Lemma ext_body_spec x st :
  ext_ok x → ext_body (grease (ext_type x)) (ext_value x) st = Ok (step_spec st x).
Proof.
  intros (Ht & Hlen & Hx). unfold ext_body, step_spec.
  destruct x as [l|typ ws|ws|typ v]; cbn [ext_type ext_value ext_hashes ext_view] in *.
  - change (grease 51) with 51. cbn [Z.eqb Pos.eqb].
    assert (zlen (encode_shares l) < 65536) as Hl
      by (unfold zlen in *; rewrite length_app in Hlen; lia).
    pose proof (shares_loop_encode (length (u16 (zlen (encode_shares l)) ++ encode_shares l))
      (u16 (zlen (encode_shares l))) l [] (st_hashes st)) as H.
    rewrite u16_length in H. cbn [st_hashes]. rewrite H.
    + done.
    + apply encode_shares_ok in Hl. rewrite Forall_forall in *. auto.
    + rewrite length_app. lia.
  - destruct Hx as [Htyp Hws]. rewrite app_nil_r.
    assert (drop 2 (u16 (zlen (encode_words ws)) ++ encode_words ws) = encode_words ws)
      as Hd by done.
    destruct Htyp as [-> | ->].
    all: change (grease 10) with 10 || change (grease 13) with 13.
    all: cbn [Z.eqb Pos.eqb orb]; by rewrite Hd, words_encode.
  - rewrite app_nil_r. change (grease 43) with 43. cbn [Z.eqb Pos.eqb orb].
    assert (drop 1 (u8 (zlen (encode_words ws)) ++ encode_words ws) = encode_words ws)
      as -> by done.
    by rewrite words_encode.
  - rewrite app_nil_r. destruct (Z.eqb_spec (grease typ) 0x0A0A) as [|Hge]; [done|].
    destruct (grease_fixed typ Ht) as [Hg|]; [|done]. rewrite Hg.
    rewrite !not_elem_of_cons in Hx. destruct Hx as (H10 & H13 & H43 & H51 & _).
    apply Z.eqb_neq in H10, H13, H43, H51. rewrite H10, H13, H43, H51. cbn [orb].
    destruct (Z.eqb_spec typ 21) as [->|H21]; [done|].
    destruct (Z.eqb_spec typ 65037) as [->|H65]; [done|]. cbn [orb].
    by rewrite bool_decide_false by (by intros [?|[?|?%not_elem_of_nil]%elem_of_cons]%elem_of_cons).
Qed.

Lemma ext_loop_encode fuel pre xs st :
  Forall ext_ok xs → (length (encode_exts xs) ≤ fuel)%nat →
  ext_loop fuel (length pre) (pre ++ encode_exts xs) st = Ok (fold_left step_spec xs st).
Proof.
  intros Hxs. revert fuel pre st.
  induction Hxs as [|x xs Hx Hxs IH]; intros fuel pre st Hf.
  - unfold encode_exts. cbn. rewrite app_nil_r.
    destruct fuel; simpl; by rewrite decide_False by lia.
  - unfold encode_exts in *. cbn [map concat] in *. set (tl := concat _) in *.
    unfold encode_ext at 1 in Hf. unfold encode_ext at 1. set (v := ext_value x) in *.
    rewrite !length_app, !u16_length in Hf. destruct fuel as [|fuel]; [lia|].
    cbn [ext_loop]. rewrite decide_True by (rewrite !length_app, !u16_length; lia).
    rewrite <- !app_assoc.
    rewrite (slice_pre pre _ (length pre) (length pre + 2) 0 2) by lia.
    rewrite (slice_pre pre _ (length pre + 2) (length pre + 4) 2 4) by lia.
    change (slice 0 2 (u16 (ext_type x) ++ u16 (zlen v) ++ v ++ tl)) with (u16 (ext_type x)).
    change (slice 2 4 (u16 (ext_type x) ++ u16 (zlen v) ++ v ++ tl)) with (u16 (zlen v)).
    assert (0 <= zlen v < 65536) as Hv by (split; [unfold zlen; lia|apply Hx]).
    rewrite !from_be_u16 by (apply Hx || done).
    assert (Z.to_nat (zlen v) = length v) as Hvn by (unfold zlen; lia). rewrite Hvn.
    rewrite (slice_pre pre _ (length pre + 4) (length pre + 4 + length v) 4 (4 + length v)) by lia.
    rewrite (app_assoc (u16 (ext_type x))).
    rewrite (slice_app_exact 4 _ (u16 (ext_type x) ++ _)) by (done || lia).
    rewrite Z.eqb_refl. cbn [negb raise_if mbind result_bind].
    rewrite (ext_body_spec x st Hx : ext_body _ v st = _).
    cbn [fold_left mbind result_bind].
    replace (length pre + (4 + length v))%nat
      with (length (pre ++ (u16 (ext_type x) ++ u16 (zlen v)) ++ v))
      by (rewrite !length_app, !u16_length; lia).
    replace (pre ++ (u16 (ext_type x) ++ u16 (zlen v)) ++ v ++ tl)
      with ((pre ++ (u16 (ext_type x) ++ u16 (zlen v)) ++ v) ++ tl)
      by (by rewrite <- !app_assoc).
    apply IH. lia.
Qed.

(** The fields of the body, in wire order. *)
Definition body_fields (ch : client_hello) : list bytes :=
  [ ch_version ch; ch_random ch;
    u8 (zlen (ch_session_id ch)); ch_session_id ch;
    u16 (zlen (encode_words (ch_ciphers ch))); encode_words (ch_ciphers ch);
    u8 (zlen (ch_compression ch)); ch_compression ch;
    u16 (zlen (encode_exts (ch_extensions ch))); encode_exts (ch_extensions ch) ].

Lemma encode_body_fields ch : encode_body ch = concat (body_fields ch).
Proof. unfold body_fields. cbn [concat]. by rewrite app_nil_r. Qed.

(** Reading the [k]-th field of a concatenation by position. *)
Lemma concat_middle (ls : list bytes) k x :
  ls !! k = Some x → concat ls = concat (take k ls) ++ x ++ concat (drop (S k) ls).
Proof.
  intros Hk. rewrite <- (take_drop_middle ls k x Hk) at 1. by rewrite List.concat_app.
Qed.

Lemma slice_field (ls : list bytes) k x i j :
  ls !! k = Some x → i = length (concat (take k ls)) → j = (i + length x)%nat →
  slice i j (concat ls) = x.
Proof.
  intros Hk -> ->. rewrite (concat_middle ls k x Hk). apply slice_app_exact; [done|lia].
Qed.

Lemma get_at_field (ls : list bytes) k b i :
  ls !! k = Some [b] → i = length (concat (take k ls)) → get_at (concat ls) i = Ok b.
Proof.
  intros Hk ->. rewrite (concat_middle ls k _ Hk). unfold get_at. cbn [app].
  by rewrite list_lookup_middle.
Qed.

Lemma encode_body_bound ch : hello_ok ch → zlen (encode_body ch) < 16777216.
Proof.
  intros (Hv & Hr & Hs & _ & Hc & Hp & _ & Hx). unfold encode_body, zlen in *.
  rewrite !length_app, !u16_length, Hv, Hr. cbn [length u8]. lia.
Qed.

(** The parser on the body of a well-formed message. *)
Lemma hello_fields ch :
  hello_ok ch →
  let body := encode_body ch in
  let ls := length (ch_session_id ch) in
  let lc := length (encode_words (ch_ciphers ch)) in
  let lp := length (ch_compression ch) in
  take 2 body = ch_version ch ∧ slice 2 34 body = ch_random ch ∧
  get_at body 34 = Ok (z_byte (zlen (ch_session_id ch))) ∧
  slice 35 (35 + ls) body = ch_session_id ch ∧
  slice (35 + ls) (35 + ls + 2) body = u16 (zlen (encode_words (ch_ciphers ch))) ∧
  slice (35 + ls + 2) (35 + ls + 2 + lc) body = encode_words (ch_ciphers ch) ∧
  get_at body (35 + ls + (2 + lc)) = Ok (z_byte (zlen (ch_compression ch))) ∧
  slice (35 + ls + (2 + lc) + 1) (35 + ls + (2 + lc) + 1 + lp) body = ch_compression ch ∧
  slice (35 + ls + (2 + lc) + (1 + lp)) (35 + ls + (2 + lc) + (1 + lp) + 2) body =
    u16 (zlen (encode_exts (ch_extensions ch))) ∧
  (35 + ls + (2 + lc) + (1 + lp) + 2 + length (encode_exts (ch_extensions ch)) =
    length body)%nat.
Proof.
  intros (Hv & Hr & _). cbv zeta. rewrite encode_body_fields.
  assert (Hp : ∀ k, length (concat (take k (body_fields ch))) =
    sum_list (length <$> take k (body_fields ch))).
  { intros k. induction (take k (body_fields ch)) as [|x l IH]; [done|].
    cbn. by rewrite length_app, IH. }
  split_and!.
  - rewrite <- (drop_0 (concat _)). apply (slice_field _ 0 _ 0 2); [done|done|by rewrite Hv].
  - apply (slice_field _ 1); [done| |lia]. rewrite Hp. cbn. lia.
  - apply (get_at_field _ 2); [done|]. rewrite Hp. cbn. lia.
  - apply (slice_field _ 3); [done| |done]. rewrite Hp. cbn. lia.
  - apply (slice_field _ 4); [done| |done]. rewrite Hp. cbn. lia.
  - apply (slice_field _ 5); [done| |done]. rewrite Hp. cbn. lia.
  - apply (get_at_field _ 6); [done|]. rewrite Hp. cbn. lia.
  - apply (slice_field _ 7); [done| |done]. rewrite Hp. cbn. lia.
  - apply (slice_field _ 8); [done| |done]. rewrite Hp. cbn. lia.
  - rewrite <- (take_ge (body_fields ch) 10) at 1 by done. rewrite Hp. cbn. lia.
Qed.

Lemma byte_z_len (l : bytes) : zlen l < 256 → Z.to_nat (byte_z (z_byte (zlen l))) = length l.
Proof. intros H. unfold zlen in *. rewrite byte_z_small by lia. lia. Qed.

Lemma u16_len (l : bytes) : zlen l < 65536 → Z.to_nat (from_be (u16 (zlen l))) = length l.
Proof. intros H. unfold zlen in *. rewrite from_be_u16 by lia. lia. Qed.

(** C1. [hello] reads back every well-formed ClientHello: it reports exactly the
    fields of the message it was given - version, session id length, GREASE-normalised
    cipher suites and extension lists, extension order and lengths, key-share groups,
    and the digests of the random, the session id and every non-GREASE key share. *)
Theorem hello_encode ch : hello_ok ch → hello (encode_hello ch) = Ok (describe ch).
Proof.
  intros Hok. pose proof (encode_body_bound ch Hok) as Hb.
  pose proof (hello_fields ch Hok) as (Hver & Hran & Hsl & Hsid & Hcl & Hcs & Hpl & Hps & Hxl & Hend).
  destruct Hok as (_ & _ & Hs & Hcw & Hc & Hp & Hxs & Hx).
  assert (zlen (encode_hello ch) - 4 = zlen (encode_body ch)) as Hlen.
  { unfold encode_hello, zlen. rewrite !length_app. cbn. lia. }
  unfold hello. cbv zeta. change (get_at (encode_hello ch) 0) with (Ok (z_byte 1)).
  change (slice 1 4 (encode_hello ch)) with (u24 (zlen (encode_body ch))).
  change (drop 4 (encode_hello ch)) with (encode_body ch).
  cbn [mbind result_bind]. rewrite from_be_u24 by (unfold zlen in *; lia).
  change (byte_z Byte.x01 =? 1) with true. rewrite Hlen, (Z.eqb_refl (zlen (encode_body ch))).
  cbn [negb orb raise_if mbind result_bind].
  rewrite Hran, Hsl. cbn [mbind result_bind].
  rewrite byte_z_len, Hsid, Hcl, u16_len, Hcs, words_encode by done.
  cbn [mbind result_bind]. rewrite Hpl. cbn [mbind result_bind].
  rewrite byte_z_len, Hps, Hxl, u16_len, Hend, Nat.eqb_refl by done.
  cbn [negb raise_if mbind result_bind].
  rewrite encode_body_fields in *. 
  set (pre := concat (take 9 (body_fields ch))).
  assert (concat (body_fields ch) = pre ++ encode_exts (ch_extensions ch)) as Hpre.
  { unfold pre, body_fields. cbn [take concat]. by rewrite <- !app_assoc, !app_nil_r. }
  rewrite Hpre, length_app in Hend |- *.
  replace (_ + _ + _ + _ + 2)%nat with (length pre) by lia.
  rewrite ext_loop_encode by (done || lia). cbn [mbind result_bind].
  rewrite <- Hpre, Hver. unfold describe. cbv zeta. reflexivity.
Qed.

(** *** Totality *)
Definition data_error (e : exn) : Prop := is_value_error e = true ∨ e = IndexError.

Lemma words_data_error l e : words l = Err e → data_error e.
Proof. unfold words. destruct (Nat.odd _); cbn; [|done]. intros [= <-]. by left. Qed.

Lemma shares_loop_total fuel offset value shares hashes e :
  (length value - offset ≤ fuel)%nat →
  shares_loop fuel offset value shares hashes = Err e → data_error e.
Proof.
  revert offset shares hashes. induction fuel as [|fuel IH]; intros offset shares hashes Hf.
  - simpl. rewrite decide_False by lia. done.
  - cbn [shares_loop]. case_decide; [|done]. cbv zeta.
    destruct (zlen _ =? _); cbn [negb raise_if mbind result_bind].
    + apply IH. lia.
    + intros [= <-]. by left.
Qed.

Lemma ext_body_total typ value st e : ext_body typ value st = Err e → data_error e.
Proof.
  unfold ext_body. repeat (case_match; [try done|]); try done.
  - destruct (shares_loop _ _ _ _ _) eqn:Hs; cbn; [done|]. intros [= <-].
    apply shares_loop_total in Hs; [done|lia].
  - destruct (words _) eqn:Hw; cbn; [done|]. intros [= <-]. by eapply words_data_error.
  - destruct (words _) eqn:Hw; cbn; [done|]. intros [= <-]. by eapply words_data_error.
Qed.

---*---

Required action:
Could you repeat exactly the lines above from the line with "intros (Hv & Hr & Hs" up to and including the line with "slice (35 + ls)", and only those?

Task response:
  intros (Hv & Hr & Hs & _ & Hc & Hp & _ & Hx). unfold encode_body, zlen in *.
  rewrite !length_app, !u16_length, Hv, Hr. cbn [length u8]. lia.
Qed.

(** The parser on the body of a well-formed message. *)
Lemma hello_fields ch :
  hello_ok ch →
  let body := encode_body ch in
  let ls := length (ch_session_id ch) in
  let lc := length (encode_words (ch_ciphers ch)) in
  let lp := length (ch_compression ch) in
  take 2 body = ch_version ch ∧ slice 2 34 body = ch_random ch ∧
  get_at body 34 = Ok (z_byte (zlen (ch_session_id ch))) ∧
  slice 35 (35 + ls) body = ch_session_id ch ∧
  slice (35 + ls) (35 + ls + 2) body = u16 (zlen (encode_words (ch_ciphers ch))) ∧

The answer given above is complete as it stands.